Bush announced Washington's return to the agency in his September 2002 address to the General Assembly which was dominated by an appeal for a new UN Security Council resolution authorizing military action against Iraq. Some observers saw his UNESCO announcement as a sop to internationalists in Washington and Europe, who had been urging the U.S. to return to UNESCO for more than a decade.
Congress, however, has still to appropriate the $71 million in Bush's 2004 budget that will restore Washington to good standing. While the House has approved the funds, the Senate struck them from its version of the bill early last month, and growing concern about the costs associated with U.S. operations in Iraq and Afghanistan could spell trouble for UNESCO's prospects in a House-Senate conference committee. The fact, however, that Bush sent First Lady Laura Bush to Paris this week to speak at UNESCO's general assembly is considered by observers as a indication that he will press Congress to approve the money.
Oliver's husband, Daniel, reportedly shares her right-wing politics, having served as General Counsel for Reagan's Education Department and later for the Agriculture Department. He served as chairman of the Federal Trade Commission from 1986 to 1989. After Reagan left office, he held fellowships at the Heritage Foundation and the Citizens for a Sound Economy. In the 1970s, he worked as executive editor of the right-wing National Review magazine.

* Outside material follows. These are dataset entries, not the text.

(** ** The critical sections *)

Lemma inv_world F s s' : cw_mgr s' = cw_mgr s → cw_ids s' = cw_ids s → call_inv F s → call_inv F s'.
Proof. intros E1 E2 [HR HD HT]. split; by rewrite ?E1, ?E2. Qed.

Lemma inv_same F s : call_inv F s → call_inv F s ∧ guards s s.
Proof. intros HI. split; [done|by apply guards_refl]. Qed.

(** The table of recent starts is no part of it. *)
Lemma inv_starts F w n m x : call_inv F (mk_CallWorld w m n) → call_inv F (mk_CallWorld w (with_starts x m) n).
Proof. intros [[HR1 HR2] [HD1 HD2] [HT1 HT2 HT3 HT4]]. by split; split. Qed.

Lemma stop_guards m ts id :
  timed m → (∀ t id' a c, ts !! t = None → is_Some (m_timers m !! t) → live m id' a c → c_timer c ≠ t) →
  unguarded (with_timers ts m) id → unguarded m id.
Proof.
  intros HT Hts (a & c & HL & Hn). simpl in Hn. exists a, c. split; [done|].
  destruct (m_timers m !! c_timer c) as [tm|] eqn:E; [|done].
  exfalso. exact (Hts _ id a c Hn (mk_is_Some _ _ E) HL eq_refl).
Qed.

Lemma drop_user_lookup u a (bu : gmap uuid nat) v b :
  drop_user u a bu !! v = Some b ↔ bu !! v = Some b ∧ ¬ (v = u ∧ b = a).
Proof.
  unfold drop_user. destruct (decide (bu !! u = Some a)) as [E|E].
  - destruct (decide (u = v)) as [<-|Hne].
    + rewrite lookup_delete_eq. naive_solver.
    + rewrite lookup_delete_ne by done. naive_solver.
  - naive_solver.
Qed.

(** The timers that are left when a call ends. *)
Lemma stopped_lookup (ls : list (uuid * nat)) (ts : gmap nat timer) t tm :
  foldr (λ t ts, delete t ts) ts (snd <$> ls) !! t = Some tm ↔ ts !! t = Some tm ∧ ∀ u, (u, t) ∉ ls.
Proof.
  induction ls as [|[v t'] ls IH]; simpl.
  - split; [|naive_solver]. intros H. split; [done|]. intros u. by apply not_elem_of_nil.
  - destruct (decide (t' = t)) as [->|Hne].
    + rewrite lookup_delete_eq. split; [done|]. intros [_ Hu]. destruct (Hu v). apply list_elem_of_here.
    + rewrite lookup_delete_ne by done. rewrite IH. split; intros [H1 H2]; (split; [done|]); intros u Hu.
      * apply elem_of_cons in Hu as [[= -> ->]|Hu]; [done|]. by apply (H2 u).
      * apply (H2 u). by apply list_elem_of_further.
Qed.

Lemma end_locked_calls id m : m_calls (end_locked id m).2 !! id = None ∨ calls_get id m = None.
Proof. unfold end_locked. destruct (calls_get id m) as [[a c]|]; [left; apply lookup_delete_eq|by right]. Qed.

Lemma end_locked_registered id m : registered m → registered (end_locked id m).2.
Proof.
  intros HR. unfold end_locked. destruct (calls_get id m) as [[a c]|] eqn:E; [|done].
  apply calls_get_live in E. pose proof (live_id _ _ _ _ HR E) as Hid. destruct E as [Hc Ha]. split; simpl.
  - intros id' b. destruct (decide (id = id')) as [<-|Hne]; [by rewrite lookup_delete_eq|].
    rewrite lookup_delete_ne by done. intros Hid'. destruct (r_calls _ HR _ _ Hid') as (d & Hb & Hd & Hne' & Hu & Hv).
    exists d. rewrite !drop_user_lookup. assert (a ≠ b) by naive_solver. naive_solver.
  - intros u b. rewrite !drop_user_lookup. intros [[Hu Hna] Hnb].
    destruct (r_byUser _ HR _ _ Hu) as (d & Hb & Hor & Hd). exists d. split; [done|]. split; [done|].
    rewrite lookup_delete_ne; [done|]. intros E. rewrite <- E, Hc in Hd. naive_solver.
Qed.

Lemma end_locked_live id m id' a c :
  live (end_locked id m).2 id' a c → live m id' a c.
Proof.
  unfold end_locked, live. destruct (calls_get id m) as [[b d]|]; [|done]. simpl. intros [H1 H2].
  split; [|done]. by apply lookup_delete_Some in H1 as [_ H1].
Qed.

Lemma end_locked_timers id m : m_timers (end_locked id m).2 ⊆ m_timers m.
Proof.
  unfold end_locked. destruct (calls_get id m) as [[b d]|]; [|done]. simpl.
  apply map_subseteq_spec. intros t tm. rewrite stopped_lookup. intros [H _]. by apply lookup_delete_Some in H as [_ H].
Qed.
Definition lifetime (size : Z) : duration := if size >? LargeBytes then largeLifetime else maxLifetime.

Definition NewUpload (owner : uuid) (req : NewUploadRequest) : M World Upload :=
  if negb mc_store then throw ErrMediaDisabled
  else
    fileName ← lift_result (check_request req);
    now ← Now;
    let size := nu_Size req in
    id ← create owner size now (λ id,
      mk_CreateMediaParams id owner (nu_Kind req) (nu_ContentType req) size (pgTime now) (pgTime (now + lifetime size))
        (optInt (dm_DurationMs (nu_Dims req))) (optInt (dm_Width (nu_Dims req))) (optInt (dm_Height (nu_Dims req))) fileName
        (nu_Waveform req));
    u ← lift_result (PresignPut (key id) (nu_ContentType req) size uploadTTL now);
    mret (mk_Upload id u "PUT" [("Content-Type", nu_ContentType req); ("If-None-Match", "*")] (uploadTTL / second)).

(** [if n == 0 { return nil, ErrBadAttachment }], for each *)
Fixpoint attach_all (owner : uuid) (ids : list uuid) (chatType : string) (chatID msgID : uuid) : M World unit :=
  match ids with
  | [] => mret tt
  | id :: ids =>
    n ← query (AttachMedia chatType chatID msgID id owner);
    if n =? 0 then throw ErrBadAttachment else attach_all owner ids chatType chatID msgID
  end.

Definition no_rows {A} (e : error) (m : M World A) : M World A :=
  r ← try m;
  match r with
  | Ok a => mret a
  | Err e' => throw (if decide (e' = ErrNoRows) then e else e')
  end.

Fixpoint check_all (owner : uuid) (ids : list uuid) : M World (list Attachment) :=
  match ids with
  | [] => mret []
  | id :: ids =>
    m ← no_rows ErrBadAttachment (query (GetMedia id));
    if negb (owned owner m) || negb (bool_decide (md_Status m = "pending")) || negb (live m) then throw ErrBadAttachment
    else
      r ← try (store_Size (key id));
      match r with
      | Err e => throw (if decide (e = ErrNoObject) then ErrBadAttachment else e)
      | Ok size =>
        if negb (size =? md_Size m) then throw ErrBadAttachment
        else rest ← check_all owner ids; mret (attachment id m false (md_HasThumbnail m) :: rest)
      end
  end.
(** C10. An upload is sent once.  A message takes at most ten uploads, all different, each
    the sender's own, waiting, not deleted, and in the bucket with the size declared; they
    become that message's, and no other row changes.  Whatever is asked, uploaded or
    cleaned up afterwards, no message takes one of them again. *)
Theorem uploads_attached_once owner ids ct c msg w out w1 : Attach owner ids ct c msg w = (Ok out, w1) →
  NoDup ids ∧ Z.of_nat (length ids) <= MaxPerMessage ∧ (∀ id, id ∈ ids → sendable owner w id) ∧
  w_db w1 = attached_to ids ct c msg (w_db w) ∧ att_ID <$> out = ids ∧
  ∀ w2, rtc media_step w1 w2 → ∀ owner' ids' ct' c' msg' id, id ∈ ids → id ∈ ids' →
    ∃ e, (Attach owner' ids' ct' c' msg' w2).1 = Err e.
Proof.
  intros (Hnd & Hlen & Hall & Hd & Hout)%Attach_run. split_and!; try done.
  intros w2 Hsteps%steps_kept o' ids' t' c' m' id Hid Hid'.
  destruct (Attach o' ids' t' c' m' w2) as [[out'|e] w3] eqn:H2; [exfalso|by exists e].
  apply Attach_run in H2 as (_ & _ & Hall' & _). destruct (Hall' id Hid') as (m2 & o2 & Hm2 & _ & Hpending & _).
  destruct (Hall id Hid) as (m & o & Hm & _).
  assert (media (w_db w1) !! id = Some (set_attached ct c msg m)) as Hm1.
  { rewrite Hd. unfold attached_to. rewrite update_media_lookup, Hm. simpl. unfold slices_contains. by rewrite bool_decide_true. }
  destruct (Hsteps id _ Hm1) as (m2' & Hm2' & K). simplify_eq. destruct K as [_ _ K _ _].
  specialize (K eq_refl). simpl in K. injection K as K _ _ _. by rewrite K in Hpending.
Qed.
End attachments.

(** ** Who may download *)

Section downloads.
Context {ulib : UuidLib} {lower : GoLower} {images : ImageLib} {cfg : MediaConfig}.

(** When the message of an upload was sent: the upload's own time once the message is
    gone. *)
Definition sent_at (m : Medium) (d : DB) : time :=
  from_option gm_CreatedAt (md_CreatedAt m) (md_MessageID m ≫= λ id, groupmessage d !! id).

(** Of a sent upload: the two of a private chat; in a group, members who had joined when it
    was sent. *)
Definition may_see (viewer id : uuid) (d : DB) : Prop := ∃ m, media d !! id = Some m ∧ md_Status m = "ready" ∧
  ((md_ChatType m = Some "private" ∧ (viewer = default uuid_nil (md_OwnerID m) ∨ viewer = default uuid_nil (md_ChatID m))) ∨
   (md_ChatType m = Some "public" ∧ ∃ mt, member_table d !! (default uuid_nil (md_ChatID m), viewer) = Some mt ∧
      m_JoinedAt mt <= sent_at m d)).

(** Refused, and nothing of the uploads has changed. *)
Definition not_told {A} (r : result A) (w w' : World) : Prop :=
  ∃ e, r = Err e ∧ e ∈ [ErrInfra; ErrMediaDisabled; ErrNotFound] ∧ w_db w' = w_db w.

Hypothesis members_read : ∀ g w, w_db (mc_Members g w).2 = w_db w.

Lemma group_access viewer m w r w' : group_recipients viewer m w = (r, w') → w_db w' = w_db w ∧
  (r = Err ErrNotFound ∨
   ∃ mt, member_table (w_db w) !! (default uuid_nil (md_ChatID m), viewer) = Some mt ∧ m_JoinedAt mt <= sent_at m (w_db w)).
Proof.
  unfold group_recipients. rewrite bind_run. unfold try at 1. pose proof (members_read (default uuid_nil (md_ChatID m)) w) as D1.
  destruct (mc_Members _ w) as [[ms|e] w1]; simpl in D1; [|intros [= <- <-]; split; [done|by left]].
  destruct (negb _); [intros [= <- <-]; split; [done|by left]|]. rewrite bind_run. unfold try.
  destruct (query _ w1) as [r2 w2] eqn:H2.
  apply (read_run (λ d, Ok (match member_table d !! (default uuid_nil (md_ChatID m), viewer) with
                            | Some mt => m_JoinedAt mt <=? sent_at m d | None => false end))) in H2 as (D2 & _ & _ & R2).
  destruct r2 as [[]|e]; intros [= <- <-]; (split; [congruence|]); [right|by left..].
  destruct R2 as [[= R2]|]; [|done]. rewrite D1 in R2. destruct (member_table _ !! _) as [mt|]; [|done]. exists mt. split; [done|lia].
Qed.

Lemma not_told_err {A} e w w' : e ∈ [ErrInfra; ErrMediaDisabled; ErrNotFound] → w_db w' = w_db w → not_told (Err e : result A) w w'.
Proof. intros. by exists e. Qed.

Lemma access_run viewer id w r w' : access viewer id w = (r, w') → w_db w' = w_db w ∧
  (may_see viewer id (w_db w) ∨ not_told r w w').
Proof.
  unfold access. destruct (negb mc_store).
  { intros [= <- <-]. split; [done|]. right. apply not_told_err; [set_solver|done]. }
  rewrite bind_run. unfold no_rows. rewrite bind_run. unfold try at 1. destruct (query (GetMedia id) w) as [r1 w1] eqn:H1.
  apply (read_run (λ d, match media d !! id with Some m => Ok m | None => Err ErrNoRows end)) in H1 as (D1 & _ & _ & R1).
  destruct r1 as [m|e].
  2: { intros [= <- <-]. split; [done|]. right. apply not_told_err; [|done].
       case_decide; [set_solver|]. destruct R1 as [R1|[= ->]]; [|set_solver]. by destruct (media _ !! id); simplify_eq. }
  destruct R1 as [R1|]; [|done]. destruct (media (w_db w) !! id) as [m'|] eqn:Hm; [|done]. injection R1 as <-.
  assert (∀ A, not_told (Err ErrNotFound : result A) w w1) as Hno by (intros A; apply not_told_err; [set_solver|done]).
  unfold mret, M_ret. destruct (negb (bool_decide (md_Status m = "ready"))) eqn:Hs; [intros [= <- <-]; split; [done|right; apply Hno]|].
  apply negb_false_iff, bool_decide_eq_true in Hs. rewrite bind_run.
  match goal with |- context [match ?p w1 with _ => _ end] => destruct (p w1) as [r2 w2] eqn:H2 end.
  assert (w_db w2 = w_db w ∧ (r2 = Err ErrNotFound ∨ may_see viewer id (w_db w))) as [D2 [->|Hsee]].
  { case_decide as Hp.
    { destruct (_ && _) eqn:E; injection H2 as <- <-; (split; [done|]); [by left|right].
      exists m. split_and!; try done. left. split; [done|].
      apply andb_false_iff in E as [E%negb_false_iff%bool_decide_eq_true|E%negb_false_iff%bool_decide_eq_true]; [by left|by right]. }
    case_decide as Hg; [|injection H2 as <- <-; split; [done|by left]].
    apply group_access in H2 as [D2 [->|(mt & Hmt & Hj)]]; (split; [congruence|]); [by left|right].
    rewrite D1 in Hmt, Hj. exists m. split_and!; try done. right. split; [done|]. by exists mt. }
  - intros [= <- <-]. split; [done|]. right. apply not_told_err; [set_solver|done].
  - destruct r2 as [l|e]; [|intros [= <- <-]; split; [done|by left]].
    destruct (_ || _); intros [= <- <-]; (split; [done|by left]).
Qed.

(** C9. Media are for whom they were sent.  A link to a file or its preview is only
    given to one of the two of the private chat, or to a member who had joined the group
    when it was sent, in the tables, whatever members are cached; to anyone else the answer
    is the one of a file that does not exist, and nothing is recorded. *)
Theorem media_access viewer id w : ¬ may_see viewer id (w_db w) →
  (∀ r w', Download_ viewer id w = (r, w') → not_told r w w') ∧
  (∀ r w', Thumbnail viewer id w = (r, w') → not_told r w w').
Proof.
  intros Hno. unfold Download_, Thumbnail.
  split; intros r w'; rewrite bind_run; destruct (access viewer id w) as [r1 w1] eqn:H1;
    apply access_run in H1 as [D1 [|(e & -> & He & _)]]; try done; intros [= <- <-]; by apply not_told_err.
Qed.
End downloads.

(** * The janitor removes what is due, and nothing else (src/internal/media/media.go) *)

(** ** What is stored *)

(** The rows [done], deleted. *)
Definition marked (done : list uuid) (t : time) : gmap uuid Medium → gmap uuid Medium :=
  map_imap (λ k m, Some (if slices_contains done k
    then set_media_times (md_ExpiresAt m) (md_DeliveredAt m) (md_LastAccessAt m) (Some t) m else m)).

Definition sizes_ok (t : gmap uuid Medium) : Prop := map_Forall (λ _ m, 0 < md_Size m) t.

Lemma lookup_marked done t rows id : marked done t rows !! id =
  (λ m, if slices_contains done id
        then set_media_times (md_ExpiresAt m) (md_DeliveredAt m) (md_LastAccessAt m) (Some t) m else m) <$> rows !! id.
Proof. unfold marked. rewrite map_lookup_imap. by destruct (rows !! id). Qed.

Lemma marked_nil t rows : marked [] t rows = rows.
Proof. apply map_eq. intros k. rewrite lookup_marked. by destruct (rows !! k). Qed.

Lemma marked_insert done t id m rows : marked done t (<[id := m]> rows) =
  <[id := if slices_contains done id
          then set_media_times (md_ExpiresAt m) (md_DeliveredAt m) (md_LastAccessAt m) (Some t) m else m]> (marked done t rows).
Proof.
  apply map_eq. intros k. destruct (decide (k = id)) as [->|Hne].
  - by rewrite lookup_marked, !lookup_insert_eq.
  - by rewrite lookup_marked, !lookup_insert_ne, lookup_marked.
Qed.

Lemma stored_marked done t rows : sizes_ok rows →
  sum_sizes (select (λ _ m, live m) (marked done t rows)) <= sum_sizes (select (λ _ m, live m) rows).
Proof.
  induction rows as [|id m rows Hid IH] using map_ind; intros Hpos; [by vm_compute|].
  rewrite marked_insert. apply map_Forall_insert in Hpos as [Hm Hpos]; [|done]. specialize (IH Hpos).
  rewrite !(sum_insert (λ _ m, live m)); [|done|by rewrite lookup_marked, Hid].
  destruct (slices_contains done id); simpl; [destruct (live m); lia|lia].
Qed.

(** ** Removing files *)

Section cleanup.
Context {ulib : UuidLib} {laws : UuidLaws ulib} {lower : GoLower} {images : ImageLib} {cfg : MediaConfig}.

#[export] Instance key_inj : Inj (=) (=) key.
Proof. intros a b H. by apply (inj uuid_string), (inj (String.append "m/")). Qed.
Lemma key_thumbKey a b : key a ≠ thumbKey b.
Proof. done. Qed.

(** Files of [ids] are removed; no other object is touched, none appears, and only rows of
    files that are gone are marked. *)
Record removal (ids : list uuid) (w w' : World) : Prop := {
  rm_rows : ∃ done t, (∀ id, id ∈ done → id ∈ ids ∧ w_store w' !! key id = None) ∧
              media (w_db w') = marked done t (media (w_db w));
  rm_store k : (∀ id, id ∈ ids → k ≠ key id ∧ k ≠ thumbKey id) → w_store w' !! k = w_store w !! k;
  rm_gone k : w_store w !! k = None → w_store w' !! k = None;
  rm_now : w_now w' = w_now w;
}.

Lemma Delete_run k w r w' : store_Delete k w = (r, w') → w_db w' = w_db w ∧ w_now w' = w_now w ∧
  (w_store w' = w_store w ∨ w_store w' = delete k (w_store w)) ∧ (r = Ok tt → w_store w' = delete k (w_store w)).
Proof.
  unfold store_Delete, io, modify; simpl. destruct (w_faults w) as [|[] fs]; simpl; intros [= <- <-]; simpl;
    (split_and!; [done|done|by auto|done]).
Qed.

Lemma delete_sub (s1 s2 : gmap string Object) k k' : s2 = s1 ∨ s2 = delete k s1 → (k ≠ k' → s2 !! k' = s1 !! k') ∧ (s1 !! k' = None → s2 !! k' = None).
Proof.
  intros [->| ->]; [done|]. split; intros H; [by rewrite lookup_delete_ne|].
  destruct (decide (k = k')) as [->|]; [by rewrite lookup_delete_eq|by rewrite lookup_delete_ne].
Qed.
Definition React (me msgID : uuid) (emoji : string) : M World unit :=
  _ ← lift_result (ValidateEmoji emoji);
  a ← authorizeMessage me msgID true;
  let '(ref, others) := a in
  SetReaction (ref_Kind ref) msgID me emoji ;;
  pushReaction ref (withMe others me) me msgID emoji ;;
  if negb (bool_decide (ref_From ref = me)) && negb (bool_decide (ref_From ref = uuid_nil))
  then notify (mk_Job KindReaction [ref_From ref] me
                 (if decide (ref_Kind ref = TypePublic) then ref_Group ref else uuid_nil) msgID emoji uuid_nil)
  else mret tt.

Definition Unreact (me msgID : uuid) : M World unit :=
  a ← authorizeMessage me msgID false;
  let '(ref, others) := a in
  removed ← DeleteReaction (ref_Kind ref) msgID me;
  if removed : bool then pushReaction ref (withMe others me) me msgID EmptyString else mret tt.

Definition Reactors (me msgID : uuid) : M World (list Reactor) :=
  a ← authorizeMessage me msgID false;
  Reactors_ (ref_Kind a.1) msgID.

Definition ReadBy (me msgID : uuid) : M World (list Reader) :=
  a ← authorizeMessage me msgID false;
  let '(ref, others) := a in
  if negb (bool_decide (ref_Kind ref = TypePublic)) then throw ErrNotGroupMessage
  else if negb (bool_decide (ref_From ref = me)) then throw ErrNotYourMessage
  else if Z.of_nat (length others) + 1 >? ReadByMaxMembers then throw ErrGroupTooBig
  else GroupReadBy_ ref msgID.

(** ** Forwarding *)

Definition forward_known : list error :=
  [ErrNotFriends; ErrNotAuthorized; ErrNotValidToID; ErrNotSupportedTypeMsg; ErrEmptyMessage;
   ErrForwardExpired; ErrDailyQuota; ErrStorageFull; ErrMediaDisabled].

Definition forwardError (e : error) : string :=
  if decide (e ∈ forward_known) then error_text e else "couldn't forward to this chat right now".

(** [for _, a := range src]: stops at the first attachment that cannot be copied. *)
Fixpoint duplicate_all (m : MediaStore) (me : uuid) (src : list Attachment) (copied : list uuid) :
    M World (result (list uuid)) :=
  match src with
  | [] => mret (Ok copied)
  | a :: src =>
    id ← try (md_Duplicate m me (att_ID a));
    match id with
    | Ok id => duplicate_all m me src (copied ++ [id])
    | Err e => mret (Err e)
    end
  end.

Definition forward_one (me : uuid) (content : string) (src : list Attachment) (t : ForwardTarget) : M World ForwardResult :=
  let failed e := mk_ForwardResult (ft_Type t) (ft_ID t) None (forwardError e) in
  ids ← match csv_media with
        | Some m => duplicate_all m me src []
        | None => mret (Ok [])
        end;
  match ids with
  | Err e => mret (failed e)
  | Ok ids =>
    r ← try (SendMessage me (mk_InCommingMessage content EmptyString (ft_ID t) (ft_Type t) ids EmptyString true));
    mret (match r with
          | Ok id => mk_ForwardResult (ft_Type t) (ft_ID t) (Some id) EmptyString
          | Err e => failed e
          end)
  end.

Fixpoint forward_all (me : uuid) (content : string) (src : list Attachment) (to : list ForwardTarget) :
    M World (list ForwardResult) :=
  match to with
  | [] => mret []
  | t :: to =>
    r ← forward_one me content src t;
    rest ← forward_all me content src to;
    mret (r :: rest)
  end.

In a column he co-authored in the Washington Times two years ago, he harshly attacked the Bush administration for failing to quickly replace Clinton administration holdovers at the United Nations.
The couple has five children, including Anna Louise Oliver, an attorney who was appointed by Bush as a special assistant to the State Department's Bureau of Population, Refugees and Migration. She sparked a major controversy at an Asian conference on population and development in Bangkok when she renounced U.S. adherence to the 1994 "Cairo" Program of Action, which was agreed by 179 countries--including the United States--because its references to reproductive health rights" implied support for abortion.
Prior to her appointment, the younger Oliver had no professional background on international population issues. She was president of Harvard Law School's Society for Law, Life, and Religion, a group "dedicated to defending religious values and the sanctity of human life from conception to natural death" that promotes "pro-life and religious values in the Harvard community as well as society at large."